Gábor Pete

I am a postdoc researcher at the Theory Group of Microsoft Research. My main interest is in probability, e.g. geometric properties of random walks and percolation on infinite graphs. I am interested in many things, usually in the interface of discrete and continuous mathematics: geometric group theory, conformal invariance of scaling limits, noise sensitivity, PDE, game theory, combinatorial number theory, quasicrystals, Morse theory.

I am Hungarian, did my undergrad there at the Bolyai Institute, Szeged, also spent a year at the University of Cambridge, England, and got my PhD from the Dept of Statistics at UC Berkeley, under the guidance of Yuval Peres.

I am also a dancer, doing mainly improvisation. Here is (will be) an explanation why I consider mathematics and improvisation to be the most important things to do.

And here you can find some of my photos and drawings.

For my contact info in Seattle, Budapest, Szeged, click here.

With Kati, where the Land ends and the Pacific begins. (Joaquin's photo.)

Mathematical contents: Research papers. Thesis works. Book reviews. Some classwork. Earlier geometry teaching and small papers in Hungarian. Homepages of my co-authors and favourite mathematicians. Some lecture notes I like. SLE seminar (Berkeley 2005/2006). AIM workshop: Percolation on Transitive Graphs (May 5-9, 2008).

 

Research papers

  • The Fourier spectrum of critical percolation. With Christophe Garban and Oded Schramm. Preprint, [arXiv:0803.3750 math.PR].

    Consider the indicator function f of a two-dimensional percolation crossing event.
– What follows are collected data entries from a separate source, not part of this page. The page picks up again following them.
(** C9. A line typed on the serial port is served: the prompt and the echo of the bytes are
    sent, and the command that runs is the one of the line as edited (backspaces applied,
    control bytes left out, at most 256 characters), on the console that the reading
    changed in nothing but the bytes read and sent. The line goes to the history when it is
    not empty, and the bytes after its end wait for the next turn. *)
Theorem round_serves_line s bs e rest :
  ring_wf (se_ring s) → ring_queue (se_ring s) = [] → Forall (λ b, ¬ is_eol b) bs → is_eol e →
  received (machine (c_system (se_console s))) = bs ++ e :: rest →
  let line := foldl edit [] bs in
  let sent := prompt (se_term s) ++ echoes [] bs ++ [10] in
  ∃ t r p,
    round size_human INIT_ELF rsp jump (KB := KB) (replicate (length bs + 1) []) s =
      on_console (process_command size_human INIT_ELF rsp jump line)
        (mkSession t r (at_ports p (out (se_console s) ++ sent) (se_console s))) ∧
    history t = (if decide (line = []) then history (se_term s) else push_history line (history (se_term s))) ∧
    prompt t = prompt (se_term s) ∧ ring_wf r ∧ ring_queue r = [] ∧ received p = rest.
Proof.
  intros Hr Hq Hbs He Hp line sent. set (c := se_console s).
  set (o := out c ++ prompt (se_term s)).
  destruct (serial_line_read (K := KB)
    (mkTS (se_term s) (se_ring s) (machine (c_system c)) o) bs e rest Hr Hq Hbs He Hp)
    as (t & r & p & Hread & Hin & Hh & Hpr & Hr' & Hq' & Hp').
  exists t, r, p. split_and!; [|done..]. unfold round. rewrite bind_get. unfold on_terminal.
  erewrite (bind_Ret _ _ s); [|apply zoom_Ret; reflexivity].
  erewrite (bind_Ret _ _ _); [|apply zoom_Ret; cbn [ts_term ts_ring ts_ports ts_out]; exact Hread].
  rewrite bind_get. cbn [ts_term ts_ring ts_ports ts_out se_term se_ring se_console]. rewrite Hin. fold line.
  f_equal. unfold at_ports, sent. subst o. by rewrite <- !app_assoc.
Qed.

End Round.

(** ** Raw disk access *)

Section RawDisk.
Context `{AtaHardware P}.

Lemma parse_dec z : 0 ≤ z < 2 ^ 32 → from_str_radix 10 (2 ^ 32) (dec z) = Some z.
Proof. intros. by apply parse_printed. Qed.

Lemma zrepeat_slice n k (x : Z) : 0 ≤ k ≤ n → zslice (zrepeat n x) 0 k = Ret (zrepeat k x).
Proof.
  intros Hk. rewrite zslice_ok by (rewrite ?zlen_repeat; lia). unfold zrepeat.
  rewrite drop_0, Z.sub_0_r, take_replicate. do 2 f_equal. lia.
Qed.

Lemma dump_filled lba b :
  0 ≤ lba < 2 ^ 28 →
  dump_lines (zrepeat 512 b) lba [0] =
  Ret (str "  LBA " ++ dec lba ++ str ": " ++ (zrepeat 64 b ≫= λ x, pad_zero 2 (hex x) ++ [space]) ++ [10]).
Proof.
  intros Hl. cbn [dump_lines]. unfold dump_line. change (0 * SECTOR_SIZE) with 0. rewrite zlen_repeat by lia.
  change (Z.max 0 (Z.min (0 + 64) 512)) with 64. rewrite zrepeat_slice by lia.
  assert (lba +₃₂ 0 = lba) as -> by (unfold wrap; rewrite Z.add_0_r, Z.mod_small; lia).
  cbv beta iota delta [mbind mret outcome_bind outcome_ret].
  unfold line. cbn [concat]. by rewrite !app_nil_r, <- !app_assoc.
Qed.
(* ===== verification/Serial.v ===== *)
(** * The serial port of the kernel (kernel/src/serial.rs)

    [SERIAL1], initialised by its first use, and [_print], over the driver of the crate
    uart_16550; they refine the serial output of the handlers' view of the screen. *)

From stdpp Require Import base numbers list gmap strings.
From S2P Require Import Prelude ByteStr Vga Interrupts.

#[local] Open Scope Z_scope.
#[local] Open Scope rust_scope.

(** The crate: [SerialPort::new(base)], [init] and [write_fmt], on devices [P]. *)
Class Uart (P : Type) := {
  SerialPort : Type;
  SerialPort_new : Z → SerialPort;
  serial_init : SerialPort → M P SerialPort;
  serial_write_fmt : list Z → SerialPort → M P (result unit unit * SerialPort);
}.

(** [SERIAL1], the interrupt flag and the devices. *)
Record Serial (P : Type) `{Uart P} := mkSerial { SERIAL1 : option SerialPort; s_enabled : bool; s_ports : P }.
Arguments mkSerial {P _} _ _ _.
Arguments SERIAL1 {P _} _.
Arguments s_enabled {P _} _.
Arguments s_ports {P _} _.

Section Serial.
Context `{Uart P}.

Definition on_devices {A} (m : M P A) : M (Serial P) A := λ s,
  match m (s_ports s) with
  | Ret (a, p) => Ret (a, mkSerial (SERIAL1 s) (s_enabled s) p)
  | Panic => Panic
  | UB => UB
  | OutOfFuel => OutOfFuel
  end.

Definition COM_PORTS : list Z := [0x3F8; 0x2F8; 0x3E8; 0x2E8].

(** The loop over the addresses, with its [break] at the end of the first round. *)
Definition probe_ports (ports : list Z) (found_port : Z) : M P Z :=
  match ports with
  | [] => mret found_port
  | port_addr :: _ =>
      _ ← serial_init (SerialPort_new port_addr);
      mret port_addr
  end.

(** The initialiser of [SERIAL1]: a second driver object, for the port found. *)
Definition serial1_new : M P SerialPort :=
  found_port ← probe_ports COM_PORTS 0x3F8;
  mret (SerialPort_new found_port).

(** [SERIAL1.lock()] *)
Definition serial1 : M (Serial P) SerialPort :=
  s ← get;
  match SERIAL1 s with
  | Some port => mret port
  | None =>
      port ← on_devices serial1_new;
      _ ← modify (λ s, mkSerial (Some port) (s_enabled s) (s_ports s));
      mret port
  end.

Definition set_flag (b : bool) : M (Serial P) unit := modify (λ s, mkSerial (SERIAL1 s) b (s_ports s)).

(** [interrupts::without_interrupts] *)
Definition serial_without_interrupts (m : M (Serial P) unit) : M (Serial P) unit :=
  s ← get;
  _ ← (if s_enabled s then set_flag false else mret tt);
  _ ← m;
  if s_enabled s then set_flag true else mret tt.

(** [SERIAL1.lock().write_fmt(args).unwrap()] *)
Definition write_locked (text : list Z) : M (Serial P) unit :=
  port ← serial1;
  r ← on_devices (serial_write_fmt text port);
  _ ← modify (λ s, mkSerial (Some r.2) (s_enabled s) (s_ports s));
  match r.1 with
  | Ok _ => mret tt
  | Err _ => liftO Panic
  end.

Definition _print (text : list Z) : M (Serial P) unit := serial_without_interrupts (write_locked text).

End Serial.

(** What the crate sends for a text, byte by byte: a backspace or a delete erases the
    character on the other side. *)
Definition on_wire (text : list Z) : list Z :=
  text ≫= λ b, if (b =? 8) || (b =? 0x7F) then [8; 32; 8] else [b].

Lemma on_wire_app s t : on_wire (s ++ t) = on_wire s ++ on_wire t.
Proof. apply bind_app. Qed.

(** The documented behaviour: [transmitted p base] is what left the port at [base]. A driver
    object knows its base; [init] sends nothing, and after it writing sends the text. *)
Class UartLaws (P : Type) `{Uart P} := {
  base_of : SerialPort → Z;
  transmitted : P → Z → list Z;
  configured : P → Z → Prop;
  base_of_new : ∀ b, base_of (SerialPort_new b) = b;
  init_ok : ∀ port p, ∃ port' p', serial_init port p = Ret (port', p') ∧ base_of port' = base_of port ∧
    (∀ b, transmitted p' b = transmitted p b) ∧ configured p' (base_of port) ∧
    (∀ b, b ≠ base_of port → configured p' b ↔ configured p b);
  write_ok : ∀ text port p, configured p (base_of port) →
    ∃ port' p', serial_write_fmt text port p = Ret ((Ok tt, port'), p') ∧ base_of port' = base_of port ∧
      (∀ b, configured p' b ↔ configured p b) ∧
      ∀ b, transmitted p' b = transmitted p b ++ (if decide (b = base_of port) then on_wire text else []);
}.

Section Theorems.
Context `{UartLaws P}.

(** [SERIAL1] is not initialised yet, or drives the first port, which is configured. *)
Definition serial_ok (s : Serial P) : Prop :=
  match SERIAL1 s with None => True | Some port => base_of port = 0x3F8 ∧ configured (s_ports s) 0x3F8 end.

Lemma serial1_ok s :
  serial_ok s →
  ∃ port s', serial1 s = Ret (port, s') ∧ base_of port = 0x3F8 ∧ configured (s_ports s') 0x3F8 ∧
    s_enabled s' = s_enabled s ∧ (∀ b, transmitted (s_ports s') b = transmitted (s_ports s) b) ∧
    (∀ b, b ≠ 0x3F8 → configured (s_ports s') b ↔ configured (s_ports s) b).
Proof.
  intros Hs. unfold serial1. rewrite bind_get. unfold serial_ok in Hs. destruct (SERIAL1 s) as [port|].
  - destruct Hs as [Hb Hc]. exists port, s. by split_and!.
  - destruct (init_ok (SerialPort_new 0x3F8) (s_ports s)) as (port' & p' & Hr & _ & Ht & Hc & Ho).
    rewrite base_of_new in Hc, Ho.
    assert (Hn : serial1_new (s_ports s) = Ret (SerialPort_new 0x3F8, p')).
    { unfold serial1_new, probe_ports, COM_PORTS. by rewrite bind_assoc, (bind_Ret _ _ _ _ _ Hr). }
    eexists (SerialPort_new 0x3F8), _. split; [|split; [apply base_of_new|]].
    + erewrite bind_Ret; [|unfold on_devices; rewrite Hn; reflexivity]. reflexivity.
    + cbn [s_ports s_enabled]. by split_and!.
Qed.

(** What [_print] does, from a state before or after the first use: the text leaves the first
    serial port, after the port was configured once; the other ports see nothing, whatever
    the loop over four addresses suggests; the interrupt flag is as before. *)
Theorem serial_print_sends text s :
  serial_ok s →
  ∃ s', _print text s = Ret (tt, s') ∧ serial_ok s' ∧ is_Some (SERIAL1 s') ∧ s_enabled s' = s_enabled s ∧
    transmitted (s_ports s') 0x3F8 = transmitted (s_ports s) 0x3F8 ++ on_wire text ∧
    ∀ b, b ≠ 0x3F8 → transmitted (s_ports s') b = transmitted (s_ports s) b ∧
      (configured (s_ports s') b ↔ configured (s_ports s) b).
Proof.
  intros Hs. unfold _print, serial_without_interrupts. rewrite bind_get.
  set (s0 := mkSerial (SERIAL1 s) false (s_ports s)).
  assert (Hflag : (if s_enabled s then set_flag false else mret tt) s = Ret (tt, s0)).
  { unfold s0. destruct s as [o [] p]; done. }
  rewrite (bind_Ret _ _ _ _ _ Hflag).
  destruct (serial1_ok s0 Hs) as (port & s1 & Hr & Hb & Hc & He & Ht & Ho).
  destruct (write_ok text port (s_ports s1)) as (port' & p' & Hw & Hb' & Hc' & Ht'); [by rewrite Hb|].
  assert (Hwl : write_locked text s0 = Ret (tt, mkSerial (Some port') (s_enabled s1) p')).
  { unfold write_locked. rewrite (bind_Ret _ _ _ _ _ Hr).
    erewrite bind_Ret; [|unfold on_devices; rewrite Hw; reflexivity]. reflexivity. }
  rewrite (bind_Ret _ _ _ _ _ Hwl). exists (mkSerial (Some port') (s_enabled s) p').
  split.
  { rewrite He. cbn [s_enabled s0]. by destruct (s_enabled s). }
  unfold serial_ok. cbn [SERIAL1 s_ports s_enabled]. rewrite Hb in Ht'. split_and!.
  - by rewrite Hb'.
  - by apply Hc'.
  - done.
  - done.
  - by rewrite Ht', Ht, decide_True.
  - intros b Hne. by rewrite Ht', Ht, decide_False, app_nil_r, Hc', Ho by done.
Qed.

(** The screen that the handlers print to stands for this port: what left the port since
    [before] is what the crate sends for the text printed so far. *)
Definition screen_view (before : list Z) (sc : Screen) (s : Serial P) : Prop :=
  serial_ok s ∧ sc_enabled sc = s_enabled s ∧ transmitted (s_ports s) 0x3F8 = before ++ on_wire (sc_serial sc).

(** [Interrupts.serial_print] is [_print] seen through [screen_view]. *)
Theorem serial_print_refines before text sc s :
  screen_view before sc s →
  ∃ sc' s', _print text s = Ret (tt, s') ∧ Interrupts.serial_print text sc = Ret (tt, sc') ∧
    screen_view before sc' s'.
Proof.
  intros (Hs & He & Ht). destruct (serial_print_sends text s Hs) as (s' & Hr & Hok & _ & He' & Ht' & _).
  exists (mkScreen (sc_enabled sc) (sc_writer sc) (sc_serial sc ++ text)), s'.
  split; [done|]. split; [by destruct sc as [[] ? ?]|].
  split; [done|]. split; [by rewrite He'|]. cbn [sc_serial]. by rewrite Ht', Ht, on_wire_app, app_assoc.
Qed.

End Theorems.

(** ** Four ports that log what they send *)

Record Com := mkCom { com_sent : Z → list Z; com_ready : Z → bool }.

#[export] Instance com_uart : Uart Com := {
  SerialPort := Z;
  SerialPort_new b := b;
  serial_init b c := Ret (b, mkCom (com_sent c) (λ x, if decide (x = b) then true else com_ready c x));
  serial_write_fmt text b c :=
    Ret ((Ok tt, b), mkCom (λ x, com_sent c x ++ (if decide (x = b) then on_wire text else [])) (com_ready c));
}.

#[export] Program Instance com_laws : UartLaws Com := {
  base_of b := b;
  transmitted := com_sent;
  configured c b := com_ready c b = true;
}.
Next Obligation. done. Qed.
Next Obligation.
  intros b c. eexists _, _. split; [reflexivity|]. split_and!; [done|done|cbn; by rewrite decide_True|].
  intros x Hx. cbn. by rewrite decide_False.
Qed.
Next Obligation. intros text b c _. eexists _, _. split; [reflexivity|]. by split_and!. Qed.

(** The first message configures the first port and leaves by it. *)
Example serial_first :
  match _print (bytes_of "Hi") (mkSerial None true (mkCom (λ _, []) (λ _, false))) with
  | Ret (_, s) => (s_enabled s, com_sent (s_ports s) <$> COM_PORTS, com_ready (s_ports s) <$> COM_PORTS)
  | _ => (false, [], [])
  end = (true, [bytes_of "Hi"; []; []; []], [true; false; false; false]).
Proof. reflexivity. Qed.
In this paper, the Fourier transform of f is studied and sharp bounds are obtained for its lower tail in several situations. Various applications of these bounds are derived. In particular, we show that the set of exceptional times of dynamical critical site percolation on the triangular grid in which the origin percolates has dimension 31/36 a.s., and the corresponding dimension in the half-plane is 5/9. It is also proved that critical bond percolation on the square grid has exceptional times a.s. Also, the asymptotics of the number of sites that need to be resampled in order to significantly perturb the global percolation configuration in a large square is determined.

  • A note on percolation on Z^d: isoperimetric profile via exponential cluster repulsion. Preprint, [arXiv:math.PR/0702474v3].

    We show that for all p>p_c(\Z^d) percolation parameters, the probability that the cluster of the origin is finite but has at least t vertices at distance one from the infinite cluster is exponentially small in t. We use this to give a short proof of the strongest version of the important fact that the isoperimetric profile of the infinite cluster basically coincides with the profile of the original lattice. This implies, e.g., that simple random walk on the largest cluster of a finite box [-n,n]^d with high probability has L^\infty-mixing time \Theta(n^2), and that the heat kernel (return probability) on the infinite cluster a.s. decays like p_n(o,o)=O(n^{-d/2}). Versions of these results have been proven by Benjamini and Mossel (2003), Mathieu and Remy (2004), Barlow (2004) and Rau (2006). For general infinite graphs, we prove that anchored isoperimetric properties survive supercritical percolation, provided that the probability of the cluster of the origin being finite with large boundary decays rapidly; this is the case for a large class of graphs when $p$ is close to 1. As an application (with the help of some entropy inequalities), we give a short conceptual proof of a theorem of Angel, Benjamini, Berger and Peres (2006): the infinite percolation cluster of a wedge in \Z^3 is a.s. transient whenever the wedge itself is transient.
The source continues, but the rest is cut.